(Recorded data)
◇ ◇ ◇
(** ** Merging and freeing blocks *)

(** [ptr->next->prev = ptr->prev; ptr->prev->next = ptr->next]. *)
Definition unlink (ptr : Z) : M unit :=
  n ← get_next ptr; v ← get_prev ptr; set_prev n v;;
  v ← get_prev ptr; n ← get_next ptr; set_next v n.

(** [ptr->next->prev = ptr; ptr->prev->next = ptr]. *)
Definition link_neighbours (ptr : Z) : M unit :=
  n ← get_next ptr; set_prev n ptr;;
  v ← get_prev ptr; set_next v ptr.

(** Before [page->head->next], and before [page->end]. *)
Definition put_first (ptr : Z) (pg : xmalloc_page) : M unit :=
  n ← get_next (p_head pg); set_next ptr n;;
  set_prev ptr (p_head pg);;
  link_neighbours ptr.

Definition put_last (ptr : Z) (pg : xmalloc_page) : M unit :=
  set_next ptr (p_end pg);;
  v ← get_prev (p_end pg); set_prev ptr v;;
  link_neighbours ptr.

(** [__prev_pointer(ptr)->size += ptr->size; ptr = __prev_pointer(ptr)]. *)
Definition absorb_left (ptr : Z) : M Z :=
  pv ← __prev_pointer ptr; s ← get_size pv; s' ← get_size ptr; set_size pv (u64 (s + s'));;
  __prev_pointer ptr.

(** [__next_pointer(ptr)->flag = ptr->size]. *)
Definition mark_free (ptr : Z) : M unit :=
  nx ← __next_pointer ptr; s ← get_size ptr; set_flag nx s.

(** The block behind [ptr], if it is free, is taken out of the list and joined. *)
Definition merge_right (ptr : Z) : M unit :=
  nx ← __next_pointer ptr; nn ← __next_pointer nx; free ← __mergeable nn;
  if free : bool then
    nx ← __next_pointer ptr; v ← get_prev nx; n ← get_next nx; set_next v n;;
    nx ← __next_pointer ptr; n ← get_next nx; v ← get_prev nx; set_prev n v;;
    nx ← __next_pointer ptr; s ← get_size ptr; s' ← get_size nx; set_size ptr (u64 (s + s'))
  else mret tt.

(** The block before [ptr], if it is free, is taken out of the list and joined.
    With [mark] the flag of the block behind is set on the way. *)
Definition merge_left (mark : bool) (ptr : Z) : M Z :=
  free ← __mergeable ptr;
  if free : bool then
    ptr ← absorb_left ptr;
    (if mark then mark_free ptr else mret tt);;
    unlink ptr;;
    mret ptr
  else mret ptr.

(** The three cases of [free_pointer]: the block lies before [page->ptr], behind
    it, or elsewhere. *)
Definition free_before (ptr : Z) (pg : xmalloc_page) : M xmalloc_page :=
  ptr ← merge_left false ptr;
  s ← get_size ptr; s' ← get_size (p_ptr pg); set_size ptr (u64 (s + s'));;
  mark_free ptr;;
  mret (pg <| p_ptr := ptr |>).

Definition free_behind (ptr : Z) (pg : xmalloc_page) : M xmalloc_page :=
  merge_right ptr;;
  s ← get_size (p_ptr pg); s' ← get_size ptr; set_size (p_ptr pg) (u64 (s + s'));;
  mark_free (p_ptr pg);;
  mret pg.

Definition free_elsewhere (ptr : Z) (pg : xmalloc_page) : M xmalloc_page :=
  ptr ← merge_left true ptr;
  merge_right ptr;;
  mark_free ptr;;
  s ← get_size ptr; f ← get_next (p_head pg); fs ← get_size f;
  (if decide (fs <= s) then put_first ptr pg else put_last ptr pg);;
  mret pg.

Definition free_pointer (ptr : Z) (pg : xmalloc_page) : M xmalloc_page :=
  nx ← __next_pointer ptr;
  if decide (nx = p_ptr pg) then free_before ptr pg else
  np ← __next_pointer (p_ptr pg);
  if decide (np = ptr) then free_behind ptr pg else free_elsewhere ptr pg.

(** ** Locks

    [held] says that another thread has the lock. *)

Definition try_lock_page (held : bool) (pg : xmalloc_page) : option xmalloc_page :=
  if held || p_lock pg then None else Some (pg <| p_lock := true |>).
Definition unlock_page (pg : xmalloc_page) : xmalloc_page := pg <| p_lock := false |>.

Definition try_lock_list (held : bool) (l : xptr_list) : option xptr_list :=
  if held || l_lock l then None else Some (l <| l_lock := true |>).

Definition set_list (i : Z) (l : xptr_list) (pg : xmalloc_page) : option xmalloc_page :=
  ls ← wr (p_recycle_pool pg) i l; Some (pg <| p_recycle_pool := ls |>).

(** ** Blocks that wait to be freed *)

(** [while (head)] over one list; [count] says whether [memory_size] is kept. *)
Fixpoint drain (fuel : nat) (count : bool) (i : Z) (pg : xmalloc_page) : M xmalloc_page :=
  l ← lift (rd (p_recycle_pool pg) i);
  if decide (l_head l = 0) then mret pg else
  match fuel with
  | O => fault
  | S fuel =>
      let ptr := l_head l in
      n ← get_next ptr;
      size ← (if count then get_size ptr else mret 0);
      pg ← lift (set_list i (l <| l_head := n |> <| l_memory_size := u64 (l_memory_size l - size) |>) pg);
      pg ← free_pointer ptr pg;
      drain fuel count i pg
  end.

Definition drain_fuel (pg : xmalloc_page) : nat := S (Z.to_nat (p_size pg / __free_pointer_size)).

(** The block is put into list [i], of which the lock is taken; [again] is the
    second try of the lock of the page. *)
Definition recycle_into (i : Z) (l : xptr_list) (again : bool) (ptr : Z) (pg : xmalloc_page) : M xmalloc_page :=
  set_next ptr (l_head l);;
  s ← get_size ptr;
  pg ← lift (set_list i (l <| l_head := ptr |> <| l_memory_size := u64 (l_memory_size l + s) |>) pg);
  pg ← match try_lock_page again pg with
       | Some pg => pg ← drain (drain_fuel pg) true i pg; mret (unlock_page pg)
       | None => mret pg
       end;
  l ← lift (rd (p_recycle_pool pg) i);
  lift (set_list i (l <| l_lock := false |>) pg).

(** The locks of the lists are tried in turn; [held] are the answers, and after
    them a lock is free. *)
Fixpoint recycle (i : Z) (held : list bool) (again : bool) (ptr : Z) (pg : xmalloc_page) : M xmalloc_page :=
  l ← lift (rd (p_recycle_pool pg) i);
  match try_lock_list (default false (head held)) l with
  | Some l => recycle_into i l again ptr pg
  | None =>
      match held with
      | [] => fault
      | _ :: held => recycle ((i + 1) mod __max_recycle_pool) held again ptr pg
      end
  end.

Fixpoint flush_lists (n : nat) (i : Z) (pg : xmalloc_page) : M xmalloc_page :=
  match n with
  | O => mret pg
  | S n => pg ← drain (drain_fuel pg) false i pg; flush_lists n (i + 1) pg
  end.
Definition flush_page (pg : xmalloc_page) : M xmalloc_page := flush_lists (Z.to_nat __max_recycle_pool) 0 pg.

(** ** Cutting blocks *)

(** The block from which requests are cut changes places with the first free one. *)
Definition exchange (pg : xmalloc_page) : M xmalloc_page :=
  put_last (p_ptr pg) pg;;
  mark_free (p_ptr pg);;
  ptr ← get_next (p_head pg);
  n ← get_next ptr; set_next (p_head pg) n;;
  n ← get_next (p_head pg); set_prev n (p_head pg);;
  mret (pg <| p_ptr := ptr |>).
◇ ◇ ◇
INSTRUCTIONS TO FOLLOW:
In the records above, find the line with "pv ← __prev_pointer"; write out exactly that line and each one after it, stopping after the line with "nx ← __next_pointer ptr; v".

OUTPUT OF THE EXERCISE:
  pv ← __prev_pointer ptr; s ← get_size pv; s' ← get_size ptr; set_size pv (u64 (s + s'));;
  __prev_pointer ptr.

(** [__next_pointer(ptr)->flag = ptr->size]. *)
Definition mark_free (ptr : Z) : M unit :=
  nx ← __next_pointer ptr; s ← get_size ptr; set_flag nx s.

(** The block behind [ptr], if it is free, is taken out of the list and joined. *)
Definition merge_right (ptr : Z) : M unit :=
  nx ← __next_pointer ptr; nn ← __next_pointer nx; free ← __mergeable nn;
  if free : bool then
    nx ← __next_pointer ptr; v ← get_prev nx; n ← get_next nx; set_next v n;;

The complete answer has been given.